In the 1940s, while serving as the Angolan Deputy to the Portuguese National Assembly, Henrique Galvão read his "Report on Native Problems in the Portuguese Colonies" at the Assembly. In this report, Galvão condemned the "shameful outrages" he had uncovered under the then "Statute of the Indigenous", notably the forced labour of "women, of children, [and] of decrepit old men." He concluded that, in Angola, "only the dead are really exempt from forced labor". Furthermore, he stated that as many as 30% of all Angolan forced labourers died. Galvão cited the government's policy of replacing deceased native workers, without directly charging the employer, as being instrumental in encouraging the poor care of the workers. Galvão further noted that this practice would often then result in their death, and said that this state policy, which differed from policy in other colonial societies, eliminated the employer's incentive to maintain the welfare of the workers. He therefore accused the Portuguese government, due to its colonial policies, of the elimination of native workers in Angola. The Portuguese government rejected these accusations and ignored Galvão's report. While as a Minister, he was responsible for the launching of the historical documentaries presented for decades until his death by José Hermano Saraiva.

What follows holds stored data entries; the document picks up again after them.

Lemma roll_on_die (d : Dice) (player : string) (w : World) :
  ts_rolls_on d (fst (IndexTs.roll d player w)) /\
  forall t v w', IndexTs.roll d player w = (t, Done (Some v) w') ->
                 exists z, v = Some z /\ In z (faces d).
Proof.
  rewrite roll_run.
  pose proof (generate_cases (IndexTs.numFaces d)
                ("Enter a number (0-" ++ toString (IndexTs.numFaces d - 1)
                   ++ "):")%string w) as Hc.
  destruct (next_commitment (IndexTs.numFaces d) w) as [[[k x] w1]|] eqn:Hn.
  - destruct (next_commitment_spec _ _ _ _ _ Hn) as (Hx & _).
    destruct Hc as [(y & w2 & Hy & E)|[(t' & w2 & Ht & E)|(h & w2 & E)]];
      rewrite E; clear E.
    + destruct (rem_in_range x y _ Hx Hy) as (_ & Hr).
      destruct (index_in_range (faces d) _ Hr) as (z & Hz & Hin).
      split; [split|].
      * intros x0 y0 r n H. pick_event H. inversion H; subst.
        split; [reflexivity|lia].
      * intros p v H. pick_event H. inversion H; subst.
        exists (Z.rem (x + y) (IndexTs.numFaces d)), z. auto.
      * intros t v w' H. inversion H; subst. eauto.
    + split; [split|].
      * intros x0 y0 r n H. destruct Ht as [-> | ->]; pick_event H.
      * intros p v H. destruct Ht as [-> | ->]; pick_event H.
      * intros t v w' H. discriminate H.
    + split; [split|].
      * intros x0 y0 r n H. pick_event H.
      * intros p v H. pick_event H.
      * intros t v w' H. discriminate H.
  - destruct Hc as (h & w' & E). rewrite E.
    split; [split|].
    + intros x0 y0 r n H. pick_event H.
    + intros p v H. pick_event H.
    + intros t v w'' H. discriminate H.
Qed.

End Rolls.

(** ** The dice pool *)

Section Pool.
Import GameJs.

Lemma index_In {A} (l : list A) (i : Z) (a : A) : index l i = Some a -> In a l.
Proof.
  unfold index. destruct (i <? 0); [discriminate|]. apply nth_error_In.
Qed.

Lemma remaining_In (diceList : list Dice) (chosen d : Dice) :
  In d (remaining diceList chosen) <->
  In d diceList /\ ident d <> ident chosen.
Proof.
  unfold remaining, same_object. rewrite filter_In, negb_true_iff.
  now rewrite Nat.eqb_neq.
Qed.

Lemma remaining_all (l : list Dice) (chosen : Dice) :
  ~ In (ident chosen) (map ident l) -> remaining l chosen = l.
Proof.
  unfold remaining, same_object.
  induction l as [|a l IH]; intro Hnot; [reflexivity|].
  simpl in *. destruct (Nat.eqb_spec (ident a) (ident chosen)) as [E|_].
  - exfalso. auto.
  - simpl. f_equal. apply IH. auto.
Qed.

Lemma remaining_length (diceList : list Dice) (chosen : Dice) :
  distinct_objects diceList -> In chosen diceList ->
  (length (remaining diceList chosen) + 1 = length diceList)%nat.
Proof.
  unfold distinct_objects.
  induction diceList as [|a l IH]; intros Hnd Hin; [destruct Hin|].
  simpl in Hnd. inversion Hnd as [|? ? Hnot Hnd']; subst.
  unfold remaining, same_object in *. simpl.
  destruct (Nat.eqb_spec (ident a) (ident chosen)) as [E|Hne]; simpl.
  - rewrite E in Hnot.
    pose proof (remaining_all l chosen Hnot) as Hall.
    unfold remaining, same_object in Hall. rewrite Hall. lia.
  - destruct Hin as [->|Hin]; [congruence|].
    specialize (IH Hnd' Hin). lia.
Qed.

Lemma selectDice_from_spec (diceList pool : list Dice) (lines : list string)
    (w : World) t o :
  selectDice_from diceList pool lines w = (t, o) ->
  (forall p, In p (js_pools_shown t) -> p = pool) /\
  js_first_mover t = None /\
  (forall v, ~ In (MyRoll v) t /\ ~ In (YourRoll v) t) /\
  match o with
  | Done d w' => In d pool /\ rbytes w' = rbytes w /\ rints w' = rints w
  | Halt h w' => True
  end.
Proof.
  revert t o. induction lines as [|l lines IH]; intros t o;
    cbn [selectDice_from].
  - intro H; inversion H; subst; clear H. repeat split; auto.
    + intros p [<-|[]]. reflexivity.
    + intro H. pick_event H.
    + intro H. pick_event H.
  - assert (Hretry : forall ev,
               js_pools_shown [ev] = [] -> js_first_mover [ev] = None ->
               (forall v, ev <> MyRoll v /\ ev <> YourRoll v) ->
               prepend [ChooseYourDie pool; YourSelection; ev]
                 (selectDice_from diceList pool lines w) = (t, o) ->
               (forall p, In p (js_pools_shown t) -> p = pool) /\
               js_first_mover t = None /\
               (forall v, ~ In (MyRoll v) t /\ ~ In (YourRoll v) t) /\
               match o with
               | Done d w' =>
                   In d pool /\ rbytes w' = rbytes w /\ rints w' = rints w
               | Halt h w' => True
               end).
    { intros ev Hev1 Hev2 Hev3 H.
      destruct (selectDice_from diceList pool lines w) as [t1 o1].
      unfold prepend in H; simpl in H. inversion H; subst; clear H.
      destruct (IH _ _ eq_refl) as (Hp & Hf & Hr & Ho).
      repeat split; auto.
      - intros p [<-|Hin]; [reflexivity|].
        change (In p (js_pools_shown ([ev] ++ t1))) in Hin.
        unfold js_pools_shown in Hin. rewrite flat_map_app in Hin.
        fold (js_pools_shown [ev]) in Hin. rewrite Hev1 in Hin. auto.
      - destruct ev; simpl in *; try discriminate; auto.
      - intros [H|[H|[H|H]]]; try discriminate.
        + apply (proj1 (Hev3 v)). auto.
        + apply (proj1 (Hr v)). auto.
      - intros [H|[H|[H|H]]]; try discriminate.
        + apply (proj2 (Hev3 v)). auto.
        + apply (proj2 (Hr v)). auto. }
    assert (Hinv : prepend [ChooseYourDie pool; YourSelection; InvalidSelection]
                     (selectDice_from diceList pool lines w) = (t, o) ->
                   (forall p, In p (js_pools_shown t) -> p = pool) /\
                   js_first_mover t = None /\
                   (forall v, ~ In (MyRoll v) t /\ ~ In (YourRoll v) t) /\
                   match o with
                   | Done d w' =>
                       In d pool /\ rbytes w' = rbytes w /\ rints w' = rints w
                   | Halt h w' => True
                   end).
    { apply Hretry; try reflexivity. split; discriminate. }
    destruct (String.eqb (toUpperCase (trim l)) "X").
    { intro H; inversion H; subst; clear H. repeat split; auto.
      - intros p [<-|[]]. reflexivity.
      - intro H. pick_event H.
      - intro H. pick_event H. }
    destruct (String.eqb (toUpperCase (trim l)) "?").
    { apply Hretry; try reflexivity. split; discriminate. }
    destruct (parseInt (toUpperCase (trim l))) as [i|]; [|exact Hinv].
    destruct ((i >=? 0) && (i <? Z.of_nat (length pool))); [|exact Hinv].
    destruct (index pool i) as [d|] eqn:Hd.
    * intro H; inversion H; subst; clear H. repeat split; auto.
      -- intros p [<-|[]]. reflexivity.
      -- intro H. pick_event H.
      -- intro H. pick_event H.
      -- eapply index_In; eauto.
    * intro H; inversion H; subst; clear H. repeat split; auto.
      -- intros p [<-|[]]. reflexivity.
      -- intro H. pick_event H.
      -- intro H. pick_event H.
Qed.

Lemma computerSelectDice_spec (pool : list Dice) (w : World) t o :
  computerSelectDice pool w = (t, o) ->
  match o with
  | Done d w' => In d pool /\ t = [IChoose d] /\ stdin w' = stdin w
  | Halt h w' => t = []
  end.
Proof.
  unfold computerSelectDice. rewrite bind_run.
  unfold randomIndex. destruct (rints w) as [|e rest].
  { intro H; inversion H; subst. reflexivity. }
  rewrite prepend_nil.
  destruct (index pool _) as [d|] eqn:Hd.
  - rewrite bind_run. cbn [log ret]. unfold prepend; simpl.
    intro H; inversion H; subst. repeat split.
    eapply index_In; eauto.
  - unfold stop. intro H; inversion H; subst. reflexivity.
Qed.

End Pool.

Section Selection.

Lemma chooseDice_first_mover (diceList : list Dice) (r : Z) (w : World) :
  js_first_mover (fst (GameJs.chooseDice diceList r w))
  = Some (if r =? 0 then User else Computer).
Proof.
  unfold GameJs.chooseDice. destruct (r =? 0); rewrite bind_run; cbn [log];
    unfold prepend; reflexivity.
Qed.

Lemma chooseDice_spec (diceList : list Dice) (r : Z) (w : World) t u c w' :
  GameJs.chooseDice diceList r w = (t, Done (u, c) w') ->
  (forall v, ~ In (GameJs.MyRoll v) t /\ ~ In (GameJs.YourRoll v) t) /\
  if r =? 0
  then In u diceList /\ In c (GameJs.remaining diceList u) /\
       (forall p, In p (js_pools_shown t) -> p = diceList)
  else In c diceList /\ In u (GameJs.remaining diceList c) /\
       (forall p, In p (js_pools_shown t) -> p = GameJs.remaining diceList c).
Proof.
  unfold GameJs.chooseDice. destruct (r =? 0).
  - rewrite bind_run. cbn [log]. rewrite bind_run.
    unfold GameJs.selectDice.
    destruct (GameJs.selectDice_from diceList diceList (stdin w) w)
      as [t1 [d1 w1|h w1]] eqn:E1; [|discriminate].
    destruct (selectDice_from_spec _ _ _ _ _ _ E1) as (Hp & _ & Hr & Hin & _).
    rewrite bind_run.
    destruct (GameJs.computerSelectDice (GameJs.remaining diceList d1) w1)
      as [t2 [d2 w2|h w2]] eqn:E2; [|discriminate].
    destruct (computerSelectDice_spec _ _ _ _ E2) as (Hin2 & -> & _).
    cbn [ret]. unfold prepend; simpl. intro H; inversion H; subst; clear H.
    repeat split; auto.
    + intros [H|H]; [discriminate|]. apply in_app_or in H.
      destruct H as [H|H]; [now apply (proj1 (Hr v))|pick_event H].
    + intros [H|H]; [discriminate|]. apply in_app_or in H.
      destruct H as [H|H]; [now apply (proj2 (Hr v))|pick_event H].
    + intros p Hpin. apply Hp.
      change (In p (js_pools_shown (t1 ++ [GameJs.IChoose c]))) in Hpin.
      unfold js_pools_shown in Hpin |- *. rewrite flat_map_app in Hpin.
      simpl in Hpin. now rewrite app_nil_r in Hpin.
  - rewrite bind_run. cbn [log]. rewrite bind_run.
    destruct (GameJs.computerSelectDice diceList w)
      as [t1 [d1 w1|h w1]] eqn:E1; [|discriminate].
    destruct (computerSelectDice_spec _ _ _ _ E1) as (Hin1 & -> & _).
    rewrite bind_run. unfold GameJs.selectDice.
    destruct (GameJs.selectDice_from diceList (GameJs.remaining diceList d1)
                (stdin w1) w1) as [t2 [d2 w2|h w2]] eqn:E2; [|discriminate].
    destruct (selectDice_from_spec _ _ _ _ _ _ E2) as (Hp & _ & Hr & Hin & _).
    cbn [ret]. unfold prepend; simpl. intro H; inversion H; subst; clear H.
    rewrite app_nil_r. repeat split; auto.
    + intros [H|[H|H]]; try discriminate. now apply (proj1 (Hr v)).
    + intros [H|[H|H]]; try discriminate. now apply (proj2 (Hr v)).
Qed.

Lemma splice1_spec {A} (l : list A) (i : Z) (a : A) (rest : list A) :
  IndexTs.splice1 l i = (Some a, rest) ->
  exists l1 l2, l = l1 ++ a :: l2 /\ rest = l1 ++ l2.
Proof.
  unfold IndexTs.splice1, index. intro H.
  pose proof (f_equal fst H) as Hi. pose proof (f_equal snd H) as Hr.
  cbn [fst snd] in Hi, Hr. clear H.
  destruct (i <? 0); [discriminate|].
  destruct (nth_error_split _ _ Hi) as (l1 & l2 & Hl & Hlen).
  exists l1, l2. split; [exact Hl|]. rewrite <- Hr, Hl.
  rewrite firstn_app, skipn_app, <- Hlen, firstn_all, Nat.sub_diag.
  rewrite skipn_all2 by lia.
  replace (S (length l1) - length l1)%nat with 1%nat by lia.
  simpl. now rewrite app_nil_r.
Qed.

Lemma splice1_pool (l : list Dice) (i : Z) (d : Dice) (rest : list Dice) :
  distinct_objects l ->
  IndexTs.splice1 l i = (Some d, rest) ->
  In d l /\
  (forall d', In d' rest -> In d' l /\ ident d' <> ident d) /\
  (length rest + 1 = length l)%nat.
Proof.
  unfold distinct_objects. intros Hnd Hs.
  destruct (splice1_spec _ _ _ _ Hs) as (l1 & l2 & -> & ->).
  rewrite map_app in Hnd. simpl in Hnd.
  apply NoDup_remove_2 in Hnd. rewrite <- map_app in Hnd.
  split; [apply in_elt|]. split.
  - intros d' Hin. split.
    + apply in_app_or in Hin. apply in_or_app. simpl. tauto.
    + intro E. apply Hnd. rewrite <- E. now apply in_map.
  - rewrite !length_app. simpl. lia.
Qed.

End Selection.

Section TsSelection.
Import IndexTs.

Lemma ts_selectDice_spec (dice : list Dice) (first : party) (w : World)
    t c u w' :
  selectDice dice first w = (t, Done (Some c, Some u) w') ->
  exists i pool,
    splice1 dice i
    = (Some (match first with Computer => c | User => u end), pool) /\
    In (match first with Computer => u | User => c end) pool /\
    In (Menu "Select your die:"
             (Z.of_nat (length (match first with
                                | Computer => pool
                                | User => dice
                                end)))) t.
Proof.
  unfold selectDice. destruct first.
  - rewrite bind_run.
    destruct (randomInt (Z.of_nat (length dice)) w)
      as [t0 [i w1|h w1]] eqn:Ei; [|discriminate].
    destruct (randomInt_in_range _ _ _ _ _ Ei) as (Hi & -> & _).
    rewrite prepend_nil.
    destruct (splice1 dice i) as [computerDie available] eqn:Es.
    rewrite bind_run. cbn [log]. rewrite bind_run. unfold ui_selectDice.
    destruct (getNumber (Z.of_nat (length available)) "Select your die:" w1)
      as [t1 [[userIdx|] w2|h w2]] eqn:En; try discriminate.
    destruct (getNumber_spec _ _ _ _ _ En) as (_ & Hy & _).
    destruct (Hy userIdx eq_refl) as (Hidx & ->).
    rewrite !bind_run. cbn [log ret]. unfold prepend; simpl.
    intro H; inversion H; subst; clear H.
    exists i, available. split; [exact Es|].
    split; [eapply index_In; eauto|]. right. left. reflexivity.
  - rewrite bind_run. unfold ui_selectDice.
    destruct (getNumber (Z.of_nat (length dice)) "Select your die:" w)
      as [t1 [[userIdx|] w2|h w2]] eqn:En; try discriminate.
    destruct (getNumber_spec _ _ _ _ _ En) as (_ & Hy & _).
    destruct (Hy userIdx eq_refl) as (Hidx & ->).
    destruct (splice1 dice userIdx) as [userDie available] eqn:Es.
    rewrite bind_run. cbn [log]. rewrite bind_run.
    destruct (randomInt (Z.of_nat (length available)) w2)
      as [t0 [i w1|h w1]] eqn:Ei; [|discriminate].
    destruct (randomInt_in_range _ _ _ _ _ Ei) as (Hi & -> & _).
    rewrite !bind_run. cbn [log ret]. unfold prepend; simpl.
    intro H; inversion H; subst; clear H.
    exists userIdx, available. split; [exact Es|].
    split; [eapply index_In; eauto|]. left. reflexivity.
Qed.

Galvão was arrested in 1952. He was compulsorily retired from his military career, where he was an Army Captain, but was awarded a state pension. In 1959, he escaped from Portugal to Venezuela, where he continued to oppose the Estado Novo at that time.

Shortly before the Portuguese Colonial War, on 22 January 1961, Galvão led the Santa Maria hijacking, also known as Operation Dulcinea. The hijackers seized the ship and took command of the vessel under Galvão's leadership. In this process, they isolated the vessel by cutting off all communication, killing one officer and wounding several others. Galvão used the hijacking to send radio broadcasts from the ship calling attention to his concerns and views on what he characterized as the fascist Portuguese regime. The event received wide international press coverage. It is understood that the hijackers forced the captain of the ship, Mário Simões Maia, along with crew members, to redirect the ship's course. One of the hijackers, Camilo Mortágua, needlessly and with the reproval of Galvão, shot and killed the third mate, João José da Conceição Costa. The liner, rebaptized Santa Liberdade, evaded both the U.S. Navy and British Royal Navy for eleven days before docking safely at Recife, Brazil. On 2 February 1961, the hijackers were met by Brazilian officials off the coast of Recife. After negotiating with Brazilian officials, Galvão released the ship's passengers in exchange for his own political asylum in Brazil. Galvão later said that his original intentions for the operation were to sail the ship to the Portuguese overseas province of Angola, where he had planned to declare the independence of Angola from the Portuguese government, in opposition to António de Oliveira Salazar's regime. Galvão remained exiled in Belo Horizonte, Brazil, where he died in 1970. He was buried in a monumental grave at the Prazeres Cemetery, in Lisbon, in the very same cemetery where the third mate killed during the Santa Maria hijacking also lies in a memorial grave.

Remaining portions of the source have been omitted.